The term “moderation” is associated with blogs and Content Management Systems and social media as a means by which uploaded content can be vetted, or not, during a “moderation phase” for a posting of some sort.
This can involve, in our eyes, quite a few options, none of which would not involve a server-side solution of some sort. We’ll think on this further (maybe Ajax?!), but some of the ideas for moderation would be …
- no moderation … even this needs a server side language, in our eyes, because you will be changing a server side webpage for all users
- email (or sms or voicemail or any direct communication method) moderation … ask for an admin user of the website to change things after having emailed them … this is the one we show today … and please feel free to try your own entries
- moderate via a (web server) database with posting statuses such as “Awaiting Moderation”, “Published”, “To Be Deleted”
- moderate via a system of (web server) files with posting statuses such as “Awaiting Moderation”, “Published”, “To Be Deleted”
- only moderate to either of the four above after having gone through a CAPTCHA test that the user is not a robot
So today we pose the idea that the “Things That We Have in Common” far outweigh the things that divide us, and present some ideas here. We offer, and encourage you to email us your ideas on the topic, and we’ll moderate them within 24 hours. The mechanism, today, is via you, the user, sending us here, at RJM Programming, an email.

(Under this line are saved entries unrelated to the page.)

(** C13. Removing a transaction with its redeemers takes exactly the transaction
    and its descendants from the pool, and ends: when spending has no cycle the
    number of transactions in the pool is fuel enough.  Without redeemers only
    the transaction is taken. *)
Theorem remove_with_redeemers `{Crypto} `{Keys} `{Env} sched script_fuel max rank s :
  Env_ok → mp_reachable sched script_fuel max s → ranked rank s →
  ∀ t, (∀ k d, mp_pool (RemoveTransaction t true s) !! k = Some d ↔ mp_pool s !! k = Some d ∧ ¬ family s t k) ∧
       mp_pool (RemoveTransaction t false s) = delete (TxHash t) (mp_pool s).
Proof.
  intros He Hr Hrank t. pose proof (mi_pool _ _ (mp_reachable_inv _ _ _ _ He Hr)) as Hs. split; [|apply drop_tx_pool].
  intros k d. destruct (remove_tx_ok (S (size (mp_pool s))) t true s Hs) as [_ Hsub].
  assert (∀ k, gone s (RemoveTransaction t true s) k ↔ is_Some (mp_pool s !! k) ∧ family s t k) as Hg.
  { apply (remove_tx_exact rank); [done..|lia|]. intros c (Hc & _)%(child_spec s t c Hs).
    pose proof (above_pool rank s _ (in_pool_some s c Hc)). lia. }
  split.
  - intros Hd. split; [by eapply lookup_weaken|]. intros Hf. destruct (proj2 (Hg k)) as [_ Hn]; [|congruence].
    split; [|done]. exists d. by eapply lookup_weaken.
  - intros [Hd Hf]. destruct (mp_pool (RemoveTransaction t true s) !! k) as [d'|] eqn:E.
    + pose proof (lookup_weaken _ _ _ _ E Hsub). congruence.
    + destruct Hf. apply (Hg k). split; [eauto|done].
Qed.

(** C11. Replacement.  When a transaction that spends outputs which the pool has
    spent already is accepted: replacement is allowed, and every transaction
    that it conflicts with directly signals it; exactly the conflicting
    transactions and their descendants leave the pool, at most 100; the fee is
    at least the sum of the fees of what leaves and the minimum relay fee for
    the size; the rate is higher than that of each of them; no unconfirmed
    ancestor leaves; and every unconfirmed transaction that it spends is spent
    by one that leaves. *)
Theorem replacement `{Crypto} `{Keys} `{Env} sched script_fuel max rank s cfg t isNew rateLimit d s' :
  Env_ok → mp_reachable sched script_fuel max s → ranked rank s →
  MaybeAcceptTransaction sched script_fuel cfg t isNew rateLimit s = (MOk ([], Some d), s') →
  (∃ op, op ∈ spent_outpoints t ∧ is_Some (mp_outpoints s !! op)) →
  RejectReplacement (cfg_Policy cfg) = false ∧
  (∀ op x, op ∈ spent_outpoints t → mp_outpoints s !! op = Some x → signals s x) ∧
  (∃ evicted, NoDup evicted ∧ (length evicted <= 100)%nat ∧ (∀ k, k ∈ evicted ↔ gone s s' k) ∧
     (∀ k, k ∈ evicted ↔ ∃ c, conflicting s t c ∧ TxHash c = k) ∧
     fees_of s evicted + calcMinRequiredTxRelayFee (GetTxVirtualSize t) (MinRelayTxFee (cfg_Policy cfg)) <= td_Fee d ∧
     (∀ k, k ∈ evicted → ∃ x, mp_pool s !! k = Some x ∧ td_FeePerKB x < Z.quot (td_Fee d * 1000) (GetTxVirtualSize t))) ∧
  (∀ a, ancestor s t a → ¬ gone s s' (TxHash a)) ∧
  (∀ op, op ∈ spent_outpoints t → is_Some (mp_pool s !! op_Hash op) →
     ∃ c, conflicting s t c ∧ op_Hash op ∈ map op_Hash (spent_outpoints c)).
Proof.
  intros He Hreach Hrank Hm (op0 & Hop0 & [x0 Hx0]). pose proof (mp_reachable_inv _ _ _ _ He Hreach) as Hinv.
  pose proof (mi_pool _ _ Hinv) as Hs.
  destruct (maybe_accept_cases _ _ _ _ _ _ _ _ _ _ He Hs Hm) as (_ & _ & [(r & d' & [= <-] & Ha & Hrep & Hfee)|[_ Hn]]); [|by destruct (Hn [] d)].
  destruct (ac_conflicts _ _ _ _ _ _ _ _ _ Ha) as (isRep & Hds & Hc).
  pose proof (double_spends_signal _ _ _ _ _ Hds) as Hsig. destruct (Hsig op0 x0 Hop0 Hx0) as (-> & _ & Hrr).
  apply validateReplacement_ok in Hc as [Ec [R1 R2 R3 R4 R5]]; [|apply Hinv].
  pose proof (accepted_fee _ _ _ _ _ _ _ _ _ Ha) as Hrange.
  destruct (replaced_gone rank s s' t d (ac_new _ _ _ _ _ _ _ _ _ Ha) Hs Hrank ltac:(by rewrite <- Ec)) as [Hgone Hconf].
  rewrite <- Ec in Hgone, Hconf. split_and!; [done|..].
  - intros op x Hop Hx. apply (signalsReplacement_spec rank); [done..|]. by destruct (Hsig op x Hop Hx) as (_ & ? & _).
  - assert (∀ k, k ∈ map fst (map_to_list (ar_Conflicts r)) ↔ is_Some (ar_Conflicts r !! k)) as Hk by apply elem_of_keys.
    exists (map fst (map_to_list (ar_Conflicts r))). split_and!; [apply NoDup_fst_map_to_list| | | |by rewrite Hfee|].
    + by rewrite length_map, length_map_to_list.
    + intros k. by rewrite Hk, Hgone.
    + intros k. by rewrite Hk, Hconf.
    + intros k [x Hx]%Hk. rewrite Hfee. destruct (R3 k x Hx) as (y & Hy & Hlt). exists y. split; [done|].
      by rewrite wrap_s_id in Hlt by (done || (change (64 - 1) with 63; unfold MaxSatoshi, SatoshiPerBitcoin in *; lia)).
  - intros a Hanc Hg. apply Hgone in Hg. rewrite (R2 (TxHash a)) in Hg; [by destruct Hg|]. exists a.
    by apply (txAncestors_spec rank).
  - intros op Hop Hp. destruct (R5 op Hop Hp) as (k & x & Hk & Hin). exists x. split; [|done].
    rewrite Ec in Hk. by apply (txConflicts_spec rank) in Hk as [? _].
Qed.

This brings up the topic of web user roles. In this scenario, where we don’t ask anything of you, except an email address, presumably, you can be thought of as a …
- “guest” user … though in strict terms the word “guest” usually implies that there is a user registration involved … which we do not do here today … but to read a bit about this you could read PHP Membership Website Primer Tutorial … as distinct from …
- the emailee of the “guest” user will be an “admin” user … one who can offer the means to moderate the uploaded data, and, as approved, write that data to a place where it will be picked up and included in the contents of the webpage(s) involved … hence the term “Content Management System”
… and so, in the scenario of “no moderation” “guest” users circumvent the moderation part of the “admin” user role and, in some automated (programming) way, with a language like PHP and a database like MySql, be able to get their uploaded content straight onto the webpage(s) of interest. So, sometimes you see “no moderation” but a CAPTCHA (robot) check, as the scenario of use.
Of interest, too, is the nature of the uploaded data. Is it “just text” or “can it contain images” or “can it contain videos” etcetera. Today, we are just allowing text.